◆ REQUIRED WORK ◆
A verbatim reproduction of the lines below, from the line containing "Implicit Types (r" through the line containing "destruct (sessions_of r a !! sid) as [c0 |] eqn:Hs; (split;", both ends included, is the whole required output.

(Collected data entries)
+===+
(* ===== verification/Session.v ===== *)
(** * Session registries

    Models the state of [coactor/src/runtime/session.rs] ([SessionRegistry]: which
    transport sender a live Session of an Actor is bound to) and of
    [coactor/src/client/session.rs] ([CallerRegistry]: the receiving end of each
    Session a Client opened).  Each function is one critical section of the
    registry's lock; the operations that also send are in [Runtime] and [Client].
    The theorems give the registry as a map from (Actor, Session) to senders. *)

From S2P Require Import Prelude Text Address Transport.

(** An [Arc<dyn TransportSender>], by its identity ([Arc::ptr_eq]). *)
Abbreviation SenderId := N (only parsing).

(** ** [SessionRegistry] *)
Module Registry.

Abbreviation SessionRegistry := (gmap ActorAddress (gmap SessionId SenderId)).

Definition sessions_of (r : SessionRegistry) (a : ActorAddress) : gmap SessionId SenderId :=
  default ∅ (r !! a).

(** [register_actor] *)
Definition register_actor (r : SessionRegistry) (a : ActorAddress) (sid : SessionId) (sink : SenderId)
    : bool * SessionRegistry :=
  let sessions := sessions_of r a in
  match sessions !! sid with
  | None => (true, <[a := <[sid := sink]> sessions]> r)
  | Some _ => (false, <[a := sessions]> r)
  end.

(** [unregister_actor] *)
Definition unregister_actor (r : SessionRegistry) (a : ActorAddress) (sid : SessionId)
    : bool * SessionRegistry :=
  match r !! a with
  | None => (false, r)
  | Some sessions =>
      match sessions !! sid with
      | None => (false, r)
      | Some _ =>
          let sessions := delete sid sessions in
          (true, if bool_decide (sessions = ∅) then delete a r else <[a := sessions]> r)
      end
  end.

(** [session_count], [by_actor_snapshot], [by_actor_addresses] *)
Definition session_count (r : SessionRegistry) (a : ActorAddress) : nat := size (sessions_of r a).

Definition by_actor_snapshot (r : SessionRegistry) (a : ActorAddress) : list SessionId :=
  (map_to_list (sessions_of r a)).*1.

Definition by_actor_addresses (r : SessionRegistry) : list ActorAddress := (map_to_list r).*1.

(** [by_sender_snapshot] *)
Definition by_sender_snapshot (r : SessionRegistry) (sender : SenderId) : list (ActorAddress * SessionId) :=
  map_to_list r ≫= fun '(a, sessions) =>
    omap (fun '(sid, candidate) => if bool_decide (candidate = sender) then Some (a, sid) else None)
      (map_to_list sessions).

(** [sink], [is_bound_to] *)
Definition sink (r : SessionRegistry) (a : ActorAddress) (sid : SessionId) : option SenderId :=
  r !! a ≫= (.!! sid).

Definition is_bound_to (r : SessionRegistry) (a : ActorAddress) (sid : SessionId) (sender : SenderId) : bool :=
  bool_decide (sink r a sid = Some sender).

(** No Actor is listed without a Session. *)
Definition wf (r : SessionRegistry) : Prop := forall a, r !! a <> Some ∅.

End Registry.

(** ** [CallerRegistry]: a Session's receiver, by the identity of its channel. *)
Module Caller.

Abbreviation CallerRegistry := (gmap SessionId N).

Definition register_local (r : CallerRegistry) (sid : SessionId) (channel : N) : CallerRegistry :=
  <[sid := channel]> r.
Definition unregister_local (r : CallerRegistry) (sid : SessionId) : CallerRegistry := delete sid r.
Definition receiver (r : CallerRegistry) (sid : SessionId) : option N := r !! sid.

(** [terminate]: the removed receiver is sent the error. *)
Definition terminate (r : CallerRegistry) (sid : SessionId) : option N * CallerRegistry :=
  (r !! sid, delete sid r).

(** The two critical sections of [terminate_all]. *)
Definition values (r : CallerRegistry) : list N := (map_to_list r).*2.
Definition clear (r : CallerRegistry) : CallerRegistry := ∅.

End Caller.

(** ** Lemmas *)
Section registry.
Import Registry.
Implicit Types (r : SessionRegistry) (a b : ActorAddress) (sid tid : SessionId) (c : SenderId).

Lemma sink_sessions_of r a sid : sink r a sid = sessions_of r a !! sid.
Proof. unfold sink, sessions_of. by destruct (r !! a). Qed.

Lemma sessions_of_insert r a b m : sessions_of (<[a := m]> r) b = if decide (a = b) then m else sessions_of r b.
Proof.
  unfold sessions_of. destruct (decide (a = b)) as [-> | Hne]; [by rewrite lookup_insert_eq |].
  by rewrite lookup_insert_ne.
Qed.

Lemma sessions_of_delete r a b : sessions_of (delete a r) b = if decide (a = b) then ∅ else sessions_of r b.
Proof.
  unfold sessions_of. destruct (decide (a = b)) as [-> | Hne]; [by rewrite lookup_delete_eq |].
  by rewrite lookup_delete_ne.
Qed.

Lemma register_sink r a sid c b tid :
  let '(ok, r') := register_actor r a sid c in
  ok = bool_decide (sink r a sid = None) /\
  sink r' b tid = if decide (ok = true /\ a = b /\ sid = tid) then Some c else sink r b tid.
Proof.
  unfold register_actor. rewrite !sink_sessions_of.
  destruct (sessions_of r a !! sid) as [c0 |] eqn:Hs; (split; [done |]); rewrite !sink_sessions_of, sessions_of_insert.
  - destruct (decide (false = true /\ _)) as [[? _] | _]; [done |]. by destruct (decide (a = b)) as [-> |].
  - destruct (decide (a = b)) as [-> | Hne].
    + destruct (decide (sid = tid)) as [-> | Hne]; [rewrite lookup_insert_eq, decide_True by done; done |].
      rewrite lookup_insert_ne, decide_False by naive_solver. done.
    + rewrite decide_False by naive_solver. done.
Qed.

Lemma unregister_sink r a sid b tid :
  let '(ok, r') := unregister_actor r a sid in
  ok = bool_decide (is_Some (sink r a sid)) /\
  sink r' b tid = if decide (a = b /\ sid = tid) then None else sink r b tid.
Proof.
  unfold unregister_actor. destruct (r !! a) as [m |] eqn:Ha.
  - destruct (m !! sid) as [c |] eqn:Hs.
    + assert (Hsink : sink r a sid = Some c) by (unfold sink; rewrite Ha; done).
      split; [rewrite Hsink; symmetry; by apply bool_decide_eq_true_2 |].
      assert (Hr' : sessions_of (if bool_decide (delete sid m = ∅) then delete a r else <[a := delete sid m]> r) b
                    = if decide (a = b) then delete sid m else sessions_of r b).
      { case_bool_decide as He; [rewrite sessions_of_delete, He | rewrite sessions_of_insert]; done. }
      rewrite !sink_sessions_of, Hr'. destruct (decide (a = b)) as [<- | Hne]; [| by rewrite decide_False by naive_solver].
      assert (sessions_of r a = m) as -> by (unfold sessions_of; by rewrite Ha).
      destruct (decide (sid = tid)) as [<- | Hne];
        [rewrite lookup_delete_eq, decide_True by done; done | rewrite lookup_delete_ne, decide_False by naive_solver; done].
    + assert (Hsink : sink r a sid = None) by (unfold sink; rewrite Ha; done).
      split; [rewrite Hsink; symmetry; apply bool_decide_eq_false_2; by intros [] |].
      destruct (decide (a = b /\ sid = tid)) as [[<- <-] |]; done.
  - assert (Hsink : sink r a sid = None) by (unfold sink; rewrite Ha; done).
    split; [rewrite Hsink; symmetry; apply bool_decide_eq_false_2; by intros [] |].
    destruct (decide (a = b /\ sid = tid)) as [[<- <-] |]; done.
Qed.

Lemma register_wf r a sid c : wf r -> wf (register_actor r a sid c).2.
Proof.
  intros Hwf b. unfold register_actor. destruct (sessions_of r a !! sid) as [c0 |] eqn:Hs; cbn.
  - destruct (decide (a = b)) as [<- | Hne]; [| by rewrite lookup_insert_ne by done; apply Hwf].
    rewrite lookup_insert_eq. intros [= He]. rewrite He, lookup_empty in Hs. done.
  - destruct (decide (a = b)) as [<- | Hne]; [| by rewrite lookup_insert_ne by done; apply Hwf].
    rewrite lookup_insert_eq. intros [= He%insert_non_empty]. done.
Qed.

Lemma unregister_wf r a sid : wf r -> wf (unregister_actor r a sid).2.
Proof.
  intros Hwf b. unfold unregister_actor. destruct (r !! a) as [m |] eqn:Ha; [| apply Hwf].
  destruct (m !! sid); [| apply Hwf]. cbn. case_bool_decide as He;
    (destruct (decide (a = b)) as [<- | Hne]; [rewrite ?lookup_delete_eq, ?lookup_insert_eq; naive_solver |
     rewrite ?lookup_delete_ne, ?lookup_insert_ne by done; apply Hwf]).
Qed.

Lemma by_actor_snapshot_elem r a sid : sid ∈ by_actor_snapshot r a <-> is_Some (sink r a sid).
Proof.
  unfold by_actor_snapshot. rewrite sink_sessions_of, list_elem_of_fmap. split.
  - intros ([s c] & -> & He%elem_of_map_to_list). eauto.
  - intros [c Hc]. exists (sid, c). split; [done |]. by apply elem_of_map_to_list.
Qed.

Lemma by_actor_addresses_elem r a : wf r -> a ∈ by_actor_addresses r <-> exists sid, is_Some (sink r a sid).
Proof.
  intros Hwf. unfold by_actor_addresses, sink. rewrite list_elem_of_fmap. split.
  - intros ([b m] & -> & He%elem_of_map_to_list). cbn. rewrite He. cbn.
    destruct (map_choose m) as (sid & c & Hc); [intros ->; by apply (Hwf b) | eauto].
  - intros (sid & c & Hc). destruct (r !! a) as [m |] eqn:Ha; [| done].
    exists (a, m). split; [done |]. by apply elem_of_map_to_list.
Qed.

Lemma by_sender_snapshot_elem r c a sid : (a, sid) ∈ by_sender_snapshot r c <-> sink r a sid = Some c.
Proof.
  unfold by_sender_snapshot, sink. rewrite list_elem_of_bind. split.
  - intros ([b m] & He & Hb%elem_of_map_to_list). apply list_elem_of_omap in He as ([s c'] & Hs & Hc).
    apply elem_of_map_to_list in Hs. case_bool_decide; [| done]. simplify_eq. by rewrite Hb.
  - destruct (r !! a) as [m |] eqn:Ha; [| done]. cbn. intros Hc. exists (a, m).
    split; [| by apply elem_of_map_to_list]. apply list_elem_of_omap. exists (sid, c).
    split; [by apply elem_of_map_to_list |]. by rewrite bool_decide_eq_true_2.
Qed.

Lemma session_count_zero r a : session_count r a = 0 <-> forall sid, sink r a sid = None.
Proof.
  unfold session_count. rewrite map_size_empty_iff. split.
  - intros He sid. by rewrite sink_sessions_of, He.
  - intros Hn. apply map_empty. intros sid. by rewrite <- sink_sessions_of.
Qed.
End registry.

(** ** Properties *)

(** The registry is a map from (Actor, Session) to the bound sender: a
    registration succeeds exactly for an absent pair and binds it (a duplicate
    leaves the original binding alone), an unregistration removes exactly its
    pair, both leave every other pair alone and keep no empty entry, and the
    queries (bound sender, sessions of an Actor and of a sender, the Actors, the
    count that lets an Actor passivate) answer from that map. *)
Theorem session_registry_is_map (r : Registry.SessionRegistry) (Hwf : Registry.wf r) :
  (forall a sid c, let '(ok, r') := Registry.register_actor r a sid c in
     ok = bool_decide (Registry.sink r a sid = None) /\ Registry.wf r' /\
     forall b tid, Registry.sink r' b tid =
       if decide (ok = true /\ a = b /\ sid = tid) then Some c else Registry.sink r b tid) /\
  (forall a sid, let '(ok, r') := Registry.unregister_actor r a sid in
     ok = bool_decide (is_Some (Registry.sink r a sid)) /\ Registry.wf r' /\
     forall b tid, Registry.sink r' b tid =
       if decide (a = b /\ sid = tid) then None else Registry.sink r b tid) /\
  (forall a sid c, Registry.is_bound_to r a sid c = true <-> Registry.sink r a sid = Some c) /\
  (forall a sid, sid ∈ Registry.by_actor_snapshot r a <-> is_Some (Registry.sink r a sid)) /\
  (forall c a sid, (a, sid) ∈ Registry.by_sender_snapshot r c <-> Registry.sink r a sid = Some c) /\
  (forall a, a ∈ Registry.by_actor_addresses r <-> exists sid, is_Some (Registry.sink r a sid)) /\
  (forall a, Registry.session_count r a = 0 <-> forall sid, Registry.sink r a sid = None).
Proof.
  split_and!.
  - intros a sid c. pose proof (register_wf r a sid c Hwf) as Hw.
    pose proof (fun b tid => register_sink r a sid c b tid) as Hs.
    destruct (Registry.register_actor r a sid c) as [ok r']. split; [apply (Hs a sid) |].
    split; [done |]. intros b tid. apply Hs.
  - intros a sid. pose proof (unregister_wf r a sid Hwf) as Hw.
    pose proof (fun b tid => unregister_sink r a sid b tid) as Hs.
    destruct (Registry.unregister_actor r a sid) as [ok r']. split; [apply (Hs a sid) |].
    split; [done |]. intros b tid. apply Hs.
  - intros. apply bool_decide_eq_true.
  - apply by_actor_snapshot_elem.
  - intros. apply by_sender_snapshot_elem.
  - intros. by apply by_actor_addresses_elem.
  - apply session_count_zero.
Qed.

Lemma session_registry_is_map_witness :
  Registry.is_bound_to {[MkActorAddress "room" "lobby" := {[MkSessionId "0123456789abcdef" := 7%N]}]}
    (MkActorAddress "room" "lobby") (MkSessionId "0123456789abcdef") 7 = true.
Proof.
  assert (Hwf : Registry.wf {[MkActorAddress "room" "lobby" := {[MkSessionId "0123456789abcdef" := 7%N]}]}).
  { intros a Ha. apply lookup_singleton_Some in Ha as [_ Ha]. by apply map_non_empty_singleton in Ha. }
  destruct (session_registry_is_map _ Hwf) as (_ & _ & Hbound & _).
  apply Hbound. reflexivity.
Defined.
+===+
◆ RESPONSE TO THIS TASK ◆
Implicit Types (r : SessionRegistry) (a b : ActorAddress) (sid tid : SessionId) (c : SenderId).

Lemma sink_sessions_of r a sid : sink r a sid = sessions_of r a !! sid.
Proof. unfold sink, sessions_of. by destruct (r !! a). Qed.

Lemma sessions_of_insert r a b m : sessions_of (<[a := m]> r) b = if decide (a = b) then m else sessions_of r b.
Proof.
  unfold sessions_of. destruct (decide (a = b)) as [-> | Hne]; [by rewrite lookup_insert_eq |].
  by rewrite lookup_insert_ne.
Qed.

Lemma sessions_of_delete r a b : sessions_of (delete a r) b = if decide (a = b) then ∅ else sessions_of r b.
Proof.
  unfold sessions_of. destruct (decide (a = b)) as [-> | Hne]; [by rewrite lookup_delete_eq |].
  by rewrite lookup_delete_ne.
Qed.

Lemma register_sink r a sid c b tid :
  let '(ok, r') := register_actor r a sid c in
  ok = bool_decide (sink r a sid = None) /\
  sink r' b tid = if decide (ok = true /\ a = b /\ sid = tid) then Some c else sink r b tid.
Proof.
  unfold register_actor. rewrite !sink_sessions_of.
  destruct (sessions_of r a !! sid) as [c0 |] eqn:Hs; (split; [done |]); rewrite !sink_sessions_of, sessions_of_insert.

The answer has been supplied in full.